Thursday, 21 June 2012

On Militant Art: Part 2 - King Mob

King Mob 

King Mob was a radical English art collective, based in London, in the 1960s and 70s.  They sought to emphasize the cultural anarchy and disorder that they saw as being ignored in Britain at the time.


The brothers David and Stuart Wise (who had studied art in Newcastle) were the most dominant members of the group from the outset. The Wise brothers developed a combination of hard-edged politics (Russian nihilism and texts such as Pisarev’s “The Destruction of Aesthetics” fuelled notions of value, politics and the lack of a social function in art) and the disruptive potential of Dada and Surrealism

After they moved to the Notting Hill area of London, the brothers came into contact with Situationist International – two of whose members (Chris Gray and Don Smith) joined King Mob.  They also met, and worked with, John Barker who would later serve a prison sentence for his role in the Angry Brigade bombings. 

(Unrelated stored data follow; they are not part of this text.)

(** C2, counterexample: an order with an error, one identifier and no
    authorization is invalid, and an order with two identifiers and one
    authorization, which is pending, is pending; neither call returns an
    error. *)
Lemma statusForOrder_count_mismatch_counterexample :
  sa.statusForOrder (fmt := Ref.RefFmt)
    (sa.mkOrder 1 1 None
       (Some (sa.mkProblemDetails "urn:ietf:params:acme:error:unauthorized"
                                  "no authorization" 403))
       [] [sa.mkIdentifierPB "dns" "example.com"] EmptyString false)
    [] 0
  = ("invalid", None)
  /\
  sa.statusForOrder (fmt := Ref.RefFmt)
    (sa.mkOrder 2 1 (Some (sa.mkTimestamp 100 0)) None [7%Z]
       [sa.mkIdentifierPB "dns" "a.example.com";
        sa.mkIdentifierPB "dns" "b.example.com"] EmptyString false)
    [sa.mkAuthzValidity 0 "a.example.com" 0 200000000000] 50
  = ("pending", None).
Proof. split; reflexivity. Qed.

(** C2, witness: an order without error and not expired, with one
    authorization ID, one identifier and no validity record; and an order
    with two identifiers and one authorization, which is valid. *)
Lemma statusForOrder_count_mismatch_witness :
  isInternalError
    (sa.statusForOrder (fmt := Ref.RefFmt)
       (sa.mkOrder 3 1 (Some (sa.mkTimestamp 100 0)) None [7%Z]
          [sa.mkIdentifierPB "dns" "example.com"] EmptyString false)
       [] 50) /\
  isInternalError
    (sa.statusForOrder (fmt := Ref.RefFmt)
       (sa.mkOrder 2 1 (Some (sa.mkTimestamp 100 0)) None [7%Z]
          [sa.mkIdentifierPB "dns" "a.example.com";
           sa.mkIdentifierPB "dns" "b.example.com"] EmptyString false)
       [sa.mkAuthzValidity 0 "a.example.com" 1 200000000000] 50).
Proof.
  split.
  - destruct (statusForOrder_count_mismatch (fmt := Ref.RefFmt)
                (sa.mkOrder 3 1 (Some (sa.mkTimestamp 100 0)) None [7%Z]
                   [sa.mkIdentifierPB "dns" "example.com"] EmptyString false)
                [] 50) as (_ & _ & H3).
    destruct (H3 eq_refl eq_refl) as (Hids & _).
    apply Hids. simpl. lia.
  - destruct (statusForOrder_count_mismatch (fmt := Ref.RefFmt)
                (sa.mkOrder 2 1 (Some (sa.mkTimestamp 100 0)) None [7%Z]
                   [sa.mkIdentifierPB "dns" "a.example.com";
                    sa.mkIdentifierPB "dns" "b.example.com"] EmptyString false)
                [sa.mkAuthzValidity 0 "a.example.com" 1 200000000000] 50)
      as (_ & _ & H3).
    destruct (H3 eq_refl eq_refl) as (_ & Hidents & _).
    destruct (Hidents eq_refl ltac:(simpl; lia)) as (_ & Hknown).
    destruct (Hknown eq_refl) as (_ & _ & Herr).
    exact (Herr eq_refl eq_refl).
Defined.

(** C4, witness: one valid authorization, no serial, not processing: ready;
    and an order whose expiry holds the largest number of seconds has
    expired, as the seconds wrap around when they are counted from the
    year 1. *)
Lemma statusForOrder_cases_witness :
  sa.statusForOrder (fmt := Ref.RefFmt)
    (sa.mkOrder 5 1 (Some (sa.mkTimestamp 100 0)) None [7%Z]
       [sa.mkIdentifierPB "dns" "example.com"] EmptyString false)
    [sa.mkAuthzValidity 0 "example.com" 1 200000000000] 50
  = ("ready", None) /\
  sa.statusForOrder (fmt := Ref.RefFmt)
    (sa.mkOrder 6 1 (Some (sa.mkTimestamp 9223372036854775807 0)) None [7%Z]
       [sa.mkIdentifierPB "dns" "example.com"] EmptyString false)
    [sa.mkAuthzValidity 0 "example.com" 1 200000000000] 50
  = ("invalid", None).
Proof.
  split.
  - destruct (statusForOrder_cases (fmt := Ref.RefFmt)
                (sa.mkOrder 5 1 (Some (sa.mkTimestamp 100 0)) None [7%Z]
                   [sa.mkIdentifierPB "dns" "example.com"] EmptyString false)
                [sa.mkAuthzValidity 0 "example.com" 1 200000000000] 50
                eq_refl eq_refl) as (_ & _ & H3).
    destruct (H3 eq_refl eq_refl) as (_ & Hk).
    destruct (Hk eq_refl) as (_ & _ & Hv).
    destruct (Hv eq_refl eq_refl) as (_ & _ & _ & Hr).
    exact (Hr eq_refl eq_refl).
  - destruct (statusForOrder_cases (fmt := Ref.RefFmt)
                (sa.mkOrder 6 1 (Some (sa.mkTimestamp 9223372036854775807 0)) None
                   [7%Z] [sa.mkIdentifierPB "dns" "example.com"] EmptyString false)
                [sa.mkAuthzValidity 0 "example.com" 1 200000000000] 50
                eq_refl eq_refl) as (_ & H2 & _).
    exact (H2 eq_refl eq_refl).
Defined.

(** ** The surface form of a stored authorization *)

Section AuthzFacts.
Import GoStrings sa.
Context {fmt : Fmt} {codec : Codec}.

Local Open Scope Z_scope.

Lemma populateAttemptedFields_ok (am : authzModel) (c c' : Challenge VRPB PDPB) :
  populateAttemptedFields am c = Ok c' ->
  ch_Type c' = ch_Type c /\ ch_Token c' = ch_Token c /\
  ch_Validated c' = ch_Validated c /\ ch_Status c' = attemptedStatus am /\
  (am_ValidationError am = EmptyString -> ch_Error c' = ch_Error c) /\
  (am_ValidationError am <> EmptyString -> is_Some (ch_Error c')).
Proof.
  unfold populateAttemptedFields, attemptedStatus.
  destruct (Nat.eqb (len (am_ValidationError am)) 0) eqn:El; simpl.
  - destruct (UnmarshalRecords _); [| discriminate].
    destruct (recordsLoop _ _); [| discriminate].
    intros [= <-]. simpl. repeat split; auto.
    intros Hne. destruct (am_ValidationError am); [contradiction | discriminate].
  - destruct (UnmarshalProblem _); [| discriminate].
    destruct (ProblemDetailsToPB _); [| discriminate]. simpl.
    destruct (UnmarshalRecords _); [| discriminate].
    destruct (recordsLoop _ _); [| discriminate].
    intros [= <-]. simpl. repeat split; eauto.
    intros He. rewrite He in El. discriminate.
Qed.
(** * Illinois income dashboard ([app.py]): data pipeline and its properties

    A shallow embedding of [load_data] and [main] of [app.py].

    - A pandas float64 cell is a value of [fl]: an exact rational, one of
      the two infinities, or NaN.  Finite arithmetic is exact (rounding and
      the sign of zero are not modelled); division by zero and the
      propagation of NaN and of the infinities follow IEEE 754, which is
      what pandas does on float64 columns.  [fl] serves to tell which
      operation is applied to which columns, and for statements that
      rounding cannot change (the value of a difference of given columns,
      the order of quotients by one positive total).  How far a float64
      result may be from the exact one is stated with the rounding
      relations [rounds], [float_sum] and [float_shares], and concrete
      binary64 runs are computed in module [F64].
    - The loaded [DataFrame] is a list of rows in file order.  The column
      families [sum_<m>_<p>], [total_<m>_amt] and the six income-source
      columns are record fields indexed by the measure, the percentile and
      the source; [sum_col], [total_col] and [source_col] give the column
      names of [app.py].
    - [main] runs in a small monad recording the Streamlit calls made so far
      and the Python exception that ended the run, if any. *)

From Stdlib Require Import ZArith QArith Qabs List String Bool Lia Lqa.
From Stdlib Require Import Permutation Sorted.
From Stdlib Require OrderedTypeEx.
From Stdlib Require PrimFloat.
Import ListNotations.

King Mob used a variety of techniques which could be placed into two categories:

  1. Writing and propaganda.  This included: Graffiti, distribution of flyers, posters and their publication The King Mob Echo.  
  2. Direct Action. 

Writing and Propaganda

Their most famous graffiti slogan appeared as a message mocking commutors on a stretch of the Hammersmith and City line.  IT stayed there for several years, surviving until the 1990s (see below).    

Same thing day after day- tube - work - dinner - work - tube - armchair - TV - sleep - tube - work -how much more can you take? - one in ten go mad, one in five cracks up

In fact, King Mob took their name from a piece of graffiti that appeared on Newgate prison during the 1780 Gordon riots.  Rioters smeared the walls of the prison with the phrase “His Majesty King Mob” after having gutted the prison itself.   King Mob planned to paint Wordsworth’s house with the slogan “Coleridge Lives” but never realised this act. 

King Mob used posters and their publication The King Mob Echo to disseminate their political beliefs.  These publications sparked controversy by applauding murderers such as Jack the Ripper, Mary Bell, and John Christie.

They even went as far as to celebrate Valerie Solanas' 1968 shooting of Andy Warhol and to include a hit-list of several celebrities: Yoko Ono, Mick Jagger, Bob Dylan, Richard Hamilton, Mario Amaya (who was also shot by Solanas), David Hockney, Mary Quant, Twiggy, Marianne Faithfull, and IT editor Barry Miles.  Their publications were satirical and featured cartoon characters such as Andy Capp and the Bash Street Kids (from the Beano).  

Front cover graphic from a King Mob anti-art diatribe, circa 1968. Anonymous. Courtesy Tate archive. A dancing skeleton holding a burning torch captioned "anarchy" and wearing a sash captioned "communism", unfurls a scroll labeled "Mob Law", upon which is written a message from King Mob encapsulating the group’s ideas regarding culture - "the commodity which helps sell all the others".

Direct Action

Some of King Mob’s other ambitious, and unrealised, plans included blowing up a waterfall in the Lake District and hanging peacocks in a London park.  

One infamous stunt that was executed was a critique on the ownership of public and private space that saw the group, dressed as gorillas and pantomime horses, storm a private west London park and tear down its gating in order to open the park up as a children’s play ground.

A strong case can be made that King Mob's use of direct action was influenced by Black Mask.  In the 1960s King Mob spent time with Black Mask’s Ben Morea and co-signed at least one statement by Up Against the Wall Motherfucker!  In a 1967 anti-war rally the group was able to storm the Pentagon (which led to a severe beating).  Militant acts such as these distinguished King Mob and Black Mask from the intellectual French Situationists and the British Situationist support for Morea led to their expulsion from Situationist International. 

Like Morea’s Motherfuckers, King Mob was more extreme than, and suspicious of, most other “radicals”.  They were often an unwelcome presence at events for example: during the famous Hornsey Art College occupation they were thrown out for mocking the level of debate.  At the LSE occupation, student leaders removed their sexually explicit posters. 

Inspired by Black Mask's "mill-in at Macy's", twenty five members of King Mob stormed London's Selfridges, with one member, dressed as Father Christmas, to distribute all of the store's toys to children. The police were called and forced the children to return the toys.  King Mob claimed they were not as radical as Father Christmas, as "he breaks into people’s houses". 

King Mob's legacy includes their influence on Malcolm McLaren, who claimed to have been at the Selfridges event, and apparently adapted their Situationist models in the promotion of the Sex Pistols.